Lemma keeps_await_connectivity fuel : keeps R (await_connectivity cfg E fuel).
Proof.
  unfold await_connectivity. keeps_steps. apply keeps_wait_for_connectivity.
Qed.

Lemma keeps_tally_domains rows used : keeps R (tally_domains E rows used).
Proof.
  revert used. induction rows as [|[em ts] rows IH]; intros used;
    cbn [tally_domains]; keeps_steps; apply IH.
Qed.

Lemma keeps_hourly_gate fuel s : keeps R (hourly_gate cfg E fuel s).
Proof.
  unfold hourly_gate. keeps_steps;
    try apply keeps_wait_until; try apply keeps_wait_for_connectivity;
    apply R_read.
Qed.

Lemma keeps_plan_and_wait fuel s : keeps R (plan_and_wait cfg E fuel s).
Proof.
  unfold plan_and_wait. keeps_steps;
    try apply keeps_wait_until; apply keeps_await_connectivity.
Qed.

Lemma keeps_attempt_send s a :
  a ∈ recipients E → keeps R (attempt_send cfg E s (lower a)).
Proof.
  intros Ha. unfold attempt_send. keeps_steps;
    try apply R_append; by apply R_mail.
Qed.

Lemma keeps_loop_body fuel emails s :
  (∀ a, a ∈ emails → a ∈ recipients E) →
  keeps R (loop_body cfg E fuel emails s).
Proof.
  intros Hsub. unfold loop_body.
  destruct (_ <=? _); [apply keeps_hourly_gate|].
  destruct (first_unsent_rotating _ _ _ _ _ _) as [addr|] eqn:Hsel;
    [|keeps_steps].
  apply scan_emails_sound in Hsel as [? | (a & Ha & _ & ->)]; [done|].
  unfold send_step. keeps_steps;
    try apply keeps_hotkey_loop; try apply keeps_await_connectivity;
    try apply keeps_plan_and_wait; apply keeps_attempt_send; by apply Hsub.
Qed.

Lemma keeps_main_loop fuel emails s :
  (∀ a, a ∈ emails → a ∈ recipients E) →
  keeps R (main_loop cfg E fuel emails s).
Proof.
  intros Hsub. revert s. induction fuel as [|fuel IH]; intros s;
    cbn [main_loop]; keeps_steps; try done;
    try (by apply keeps_loop_body); apply IH.
Qed.

Lemma keeps_ensure_business_window fuel :
  keeps R (ensure_business_window cfg E fuel).
Proof.
  unfold ensure_business_window. keeps_steps; apply keeps_wait_until.
Qed.

Lemma keeps_main fuel : keeps R (main cfg E fuel).
Proof.
  unfold main. destruct (test_mode (argv E)) eqn:Htest.
  { keeps_steps; try apply keeps_main_test; apply keeps_wait_for_connectivity. }
  apply keeps_bind; [apply R_read|]. intros rows.
  unfold load_emails.
  assert (∀ a, a ∈ recipients E → a ∈ recipients E) as Hsub by done.
  revert Hsub. unfold recipients at 1.
  destruct (emails_txt E) as [flines|]; intros Hsub;
    [|apply keeps_halt_bind].
  keeps_steps;
    try apply keeps_tally_domains; try apply keeps_ensure_business_window;
    try apply keeps_await_connectivity; by apply keeps_main_loop.
Qed.

End RunInvariant.

#[local] Instance emitting_preorder (P : Event → Prop) : PreOrder (emitting P).
Proof.
  split.
  - intros w. exists []. by rewrite app_nil_r.
  - intros w1 w2 w3 (e1 & H1 & F1) (e2 & H2 & F2). exists (e1 ++ e2).
    split; [by rewrite H2, H1, app_assoc | by apply Forall_app].
Qed.

#[local] Instance same_log_preorder : PreOrder same_log.
Proof.
  split; [done|]. intros w1 w2 w3 H1 H2. unfold same_log in *. congruence.
Qed.

Lemma same_log_still {A} (m : M A) :
  (∀ w, sent_log (run m w).1 = sent_log w) → keeps same_log m.
Proof. intros H w. apply H. Qed.

Lemma emitting_inert (P : Event → Prop) w n b :
  emitting P w (mkWorld n (sent_log w) b (trace w)).
Proof. exists []. by rewrite app_nil_r. Qed.

Lemma emitting_emit (P : Event → Prop) (e : Event) :
  P e → keeps (emitting P) (emit e).
Proof. intros He w. exists [e]. split; [done|]. by constructor. Qed.

Lemma emitting_silent (P : Event → Prop) {A} (m : M A) :
  (∀ w, trace (run m w).1 = trace w) → keeps (emitting P) m.
Proof. intros Hm w. exists []. by rewrite Hm, app_nil_r. Qed.

Lemma emitting_main (P : Event → Prop) (cfg : Config) (E : Env) (fuel : nat) :
  (∀ m, P (Printed m)) →
  (∀ us, us ≤ 15 * us_per_second → P (Slept us)) →
  (∀ b ok, P (Smtp (build_message cfg (TEST_ADDRESS cfg) b) ok)) →
  (∀ a b ok, a ∈ recipients E → P (Smtp (build_message cfg (lower a) b) ok)) →
  keeps (emitting P) (main cfg E fuel).
Proof.
  intros Hp Hs Ht Hm. apply keeps_main.
  - apply emitting_preorder.
  - apply emitting_inert.
  - intros m. by apply emitting_emit.
  - intros us Hus. by apply emitting_emit, Hs.
  - intros b ok. by apply emitting_emit.
  - intros a b ok Ha. by apply emitting_emit, Hm.
  - by apply emitting_silent.
  - intros a. by apply emitting_silent.
Qed.

(** X24. Whatever happens in a run, a message is handed to the server
    only for the test address or for the case fold of a recipient that
    [load_emails] kept, and its [Bcc] header is either absent or the
    non-empty [BCC_DEFAULT]. *)
Theorem mail_goes_to_recipients_only
    (cfg : Config) (E : Env) (fuel : nat) (w : World) :
  ∃ evs, trace (run (main cfg E fuel) w).1 = trace w ++ evs
         ∧ ∀ msg ok, Smtp msg ok ∈ evs →
             (msg_to msg = TEST_ADDRESS cfg
              ∨ ∃ a, a ∈ recipients E ∧ msg_to msg = lower a)
             ∧ (msg_bcc msg = None
                ∨ (msg_bcc msg = Some (BCC_DEFAULT cfg)
                   ∧ nonempty (BCC_DEFAULT cfg) = true)).
Proof.
  assert (∀ to b, msg_bcc (build_message cfg to b) = None
                  ∨ (msg_bcc (build_message cfg to b) = Some (BCC_DEFAULT cfg)
                     ∧ nonempty (BCC_DEFAULT cfg) = true)) as Hbcc.
  { intros to b. unfold build_message. cbn [msg_bcc].
    destruct b; cbn [andb]; [|by left].
    destruct (nonempty (BCC_DEFAULT cfg)); [by right | by left]. }
  destruct (emitting_main (addressed cfg E) cfg E fuel) with (w := w)
    as (evs & Ht & Hall).
  - done.
  - done.
  - intros b ok. split; [by left | apply Hbcc].
  - intros a b ok Ha. split; [right; eauto | apply Hbcc].
  - exists evs. split; [done|]. intros msg ok Hin.
    rewrite Forall_forall in Hall. exact (Hall _ Hin).
Qed.

(** X25. No pause of a run is longer than fifteen seconds: between two
    looks at the keyboard and the clock the process sleeps two seconds
    (offline) or at most fifteen (waiting for an instant). *)
Theorem no_long_sleep (cfg : Config) (E : Env) (fuel : nat) (w : World) :
  ∃ evs, trace (run (main cfg E fuel) w).1 = trace w ++ evs
         ∧ ∀ us, Slept us ∈ evs → us ≤ 15 * us_per_second.
Proof.
  destruct (emitting_main short_sleep cfg E fuel) with (w := w)
    as (evs & Ht & Hall); try done.
  exists evs. split; [done|]. intros us Hin.
  rewrite Forall_forall in Hall. exact (Hall _ Hin).
Qed.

:: Exercise objective ::
In the data above, which lines have "exists"? Report each of them.

:: Solved problem ::
  - intros w. exists []. by rewrite app_nil_r.
  - intros w1 w2 w3 (e1 & H1 & F1) (e2 & H2 & F2). exists (e1 ++ e2).
Proof. exists []. by rewrite app_nil_r. Qed.
Proof. intros He w. exists [e]. split; [done|]. by constructor. Qed.
Proof. intros Hm w. exists []. by rewrite Hm, app_nil_r. Qed.
  - exists evs. split; [done|]. intros msg ok Hin.
  exists evs. split; [done|]. intros us Hin.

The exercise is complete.